Block tuition: classes on sale?

Ronnie Rodgers

The Florida Statehouse. Photo Courtesy of Wikipedia Commons

The Florida Senate passed a bill which would make all Florida universities use block tuition as soon as the fall of 2018. The bill still has to go through the Florida House of Representatives, but the legislation could have a huge financial impact on administrators and students.

Block tuition is buying four classes and getting a fifth class free. So students would take 15 credit hours a semester (five classes), but pay for 12 (four classes). Students can also pay for 15 credits (five classes) and take 18 credits (six classes).

By essentially giving the fifth class free, students would be paying the university about 20 percent less per semester in tuition and fees. Even though one class would be free, schools may raise tuition in order to compensate for the financial gap block tuition would create.

Each university would have to develop a plan for their school if the bill passes due to the financial implications. UNF did not disclose a plan if the legislation were to be enacted.

“The university is aware of the proposed legislation but at this time we aren’t prepared to propose any specific plan(s) for block tuition until both final legislation and guidance is provided,” said Joanna Norris, UNF’s public relations director.

The university would still have to provide the same services for students with only about 80 percent of their current funds from tuition. Some fear schools will make up for lost revenue by raising the price of tuition or fees.

The average student takes six years to complete their bachelor’s degree, according to Complete College America. Block tuition would act as an incentive for students to finish their degree in four years instead of the average six.

“The university presidents told me…that they don’t like having fifth and sixth-year people on campus in four-year programs,” Senate President Joe Negron, and block tuition advocate told reporters. “My goal is to say there should be no financial penalty for a student taking 15 hours.”

UNF is above average, but students still aren’t quite fishing their bachelor’s degrees in four years. The average first-year UNF student takes 4.8 years to complete a four-year degree, according to UNF associate provost Jay Coleman.
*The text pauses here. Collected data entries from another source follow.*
(** [while pq: ...], at most [fuel] iterations. *)
Fixpoint search_loop (fuel : nat) (st : search) : method search :=
  match heappop (pq st) with
  | None => ret st
  | Some ((current_dist, cur), pq') =>
      match fuel with
      | O => lift Timeout
      | S fuel' =>
          if decide (cur ∈ visited st)
          then search_loop fuel'
                 {| distances := distances st; previous := previous st;
                    pq := pq'; visited := visited st; log := log st |}
          else
            let st1 :=
              {| distances := distances st; previous := previous st;
                 pq := pq'; visited := visited st ∪ {[ cur ]};
                 log := record track_steps
                          {| step_type := visit; current := Some cur;
                             neighbor := None;
                             step_distances := distances st |} (log st) |} in
            if decide (cur = finish)
            then ret {| distances := distances st1; previous := previous st1;
                        pq := pq st1; visited := visited st1;
                        log := record track_steps
                                 {| step_type := found; current := Some cur;
                                    neighbor := None;
                                    step_distances := distances st1 |}
                                 (log st1) |}
            else
              let* nodes := read (fun self => nodes (graph self)) in
              let* node := lift (getitem (dict_get cur nodes)) in
              let* st2 := explore cur (map fst (connections node)) st1 in
              search_loop fuel' st2
      end
  end.
End Search.

Definition dijkstra (start finish : string) (time_of_day : TimeOfDay)
    (emergency_mode track_steps : bool) : method PathResult :=
  let* g := read graph in
  let st0 := initial_search g start track_steps in
  let* st := search_loop finish time_of_day emergency_mode track_steps
               (search_fuel g) st0 in
  let* p := lift (reconstruct (S (length (nodes g))) (previous st)
                    (Some finish) []) in
  let* d := lift (getitem (distances st !! finish)) in
  ret {| path := p; path_distance := d; steps := log st;
         visited_nodes := visited st |}.

Fixpoint nearest_loop (start : string) (time_of_day : TimeOfDay)
    (exits : list string) (min_distance : num)
    (nearest_exit : option string) : method (option string * num) :=
  match exits with
  | [] => ret (nearest_exit, min_distance)
  | exit_point :: rest =>
      let* result := dijkstra start exit_point time_of_day true false in
      if num_ltb (path_distance result) min_distance
      then nearest_loop start time_of_day rest
             (path_distance result) (Some exit_point)
      else nearest_loop start time_of_day rest min_distance nearest_exit
  end.

Definition find_nearest_exit (start : string) (time_of_day : TimeOfDay)
  : method (option string * num) :=
  let* exit_points := read (fun self => exit_points (graph self)) in
  nearest_loop start time_of_day exit_points PosInf None.

(** A call on the object: what it returns or raises, and the object
    after it. *)
Definition serve (c : call) (self : PathFinder) : reply * PathFinder :=
  match c with
  | blockPair a b => (Done, (block_path a b self).2)
  | unblockPair a b => (Done, (unblock_path a b self).2)
  | markHazard id => (Done, (add_hazard_zone id self).2)
  | unmarkHazard id => (Done, (remove_hazard_zone id self).2)
  | clearHazards => (Done, (clear_hazards self).2)
  | resetAll => (Done, (reset_state self).2)
  | findPath s e t em tr =>
      let '(o, self') := dijkstra s e t em tr self in (Route o, self')
  | nearestExit s t =>
      let '(o, self') := find_nearest_exit s t self in (Exit o, self')
  end.

(** The object after a sequence of calls. *)
Definition serve_all (cs : list call) (self : PathFinder) : PathFinder :=
  fold_left (fun self c => (serve c self).2) cs self.

End Method.

(** ** The vocabulary of the further properties *)

(** Every blocked pair is stored sorted. *)
Definition pairs_sorted (pf : PathFinder) : Prop :=
  ∀ a b, (a, b) ∈ blocked_paths pf → String.ltb b a = false.

(** Neither location of the pair has a connection to the other. *)
Definition not_linked (g : CampusGraph) (a b : string) : Prop :=
  (∀ n, dict_get a (nodes g) = Some n → dict_get b (connections n) = None)
  ∧ (∀ n, dict_get b (nodes g) = Some n → dict_get a (connections n) = None).

(** The result of a call seen through [f]; what is raised is kept. *)
Definition outcome_map {A B} (f : A → B) (o : outcome A) : outcome B :=
  match o with
  | Ok a => Ok (f a)
  | Raise e => Raise e
  | Timeout => Timeout
  end.

(** The state of the search without its trace. *)
Definition forget (st : search) : search :=
  {| distances := distances st; previous := previous st; pq := pq st;
     visited := visited st; log := [] |}.

(** The links of a route: its pairs of consecutive locations. *)
Definition links_of (p : list string) : list (string * string) :=
  zip p (tail p).

(** A location can be reached when a route of finite cost leads to it. *)
Definition reachable (pf : PathFinder) (time_of_day : TimeOfDay)
    (emergency_mode : bool) (start v : string) : Prop :=
  ∃ p c, route start v p
         ∧ path_cost pf time_of_day emergency_mode p = Int c.

(** The connection from [u] to [v], as [_get_effective_weight] looks it
    up. *)
Definition link (g : CampusGraph) (u v : string) : option Connection :=
  match dict_get u (nodes g) with
  | Some node => dict_get v (connections node)
  | None => None
  end.

(** Every connection is declared in both directions, with the same data. *)
Definition symmetric_links (g : CampusGraph) : Prop :=
  ∀ u v, link g u v = link g v u.

(** Connections can be compared: their fields are integers and floats
    given by their bits. *)
#[local] Instance spec_float_eq_dec : EqDecision spec_float.
Proof. solve_decision. Defined.

#[local] Instance TrafficMultiplier_eq_dec : EqDecision TrafficMultiplier.
Proof. solve_decision. Defined.

#[local] Instance Connection_eq_dec : EqDecision Connection.
Proof. solve_decision. Defined.

(** The check of [symmetric_links] on the declared locations. *)
Definition symmetric_linksb (g : CampusGraph) : bool :=
  forallb (fun u =>
    forallb (fun v => bool_decide (link g u v = link g v u))
            (map fst (nodes g)))
    (map fst (nodes g)).

(** The pairs of declared locations whose connections differ between the
    two directions. *)
Definition one_way_pairs (g : CampusGraph) : list (string * string) :=
  filter (fun uv : string * string => link g uv.1 uv.2 ≠ link g uv.2 uv.1)
         (list_prod (map fst (nodes g)) (map fst (nodes g))).

(** The locations of the [visit] entries of a trace, in order. *)
Definition visits (l : list Step) : list string :=
  omap (fun s => match step_type s with
                 | visit => current s
                 | _ => None
                 end) l.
Part-time students could potentially get the short end of the stick. If a student was only taking 12 credits they would be paying the same amount someone who took 15 credits. That doesn’t sit well with some students.  

“We’re getting the same education at the end of the day, from the same professors. I don’t feel it’s fair because we’re all getting the same education when it boils down to it,” said Lexi Watson, a sophomore biology major. “I don’t feel that me taking less classes is a legitimate reason to charge more [per credit hour]…we’re broke college students they should have some sympathy for us and our bank accounts.”

Bethany Pruitt plans to finish her bachelor’s degree in three years, but wouldn’t want to overwhelm herself with too many classes. Students who do take advantage of block tuition may be enticed to take more classes than they can handle because it’s free and run the risk of performing poorly the class.

“[15 credits is] all I can handle and have on my plate right now. If I was a full-time student maybe [I’d attempt 18 credits], but right now no,” Pruitt said.

The senate passed the bill with a 35-1 vote. It will enter the House for further deliberation.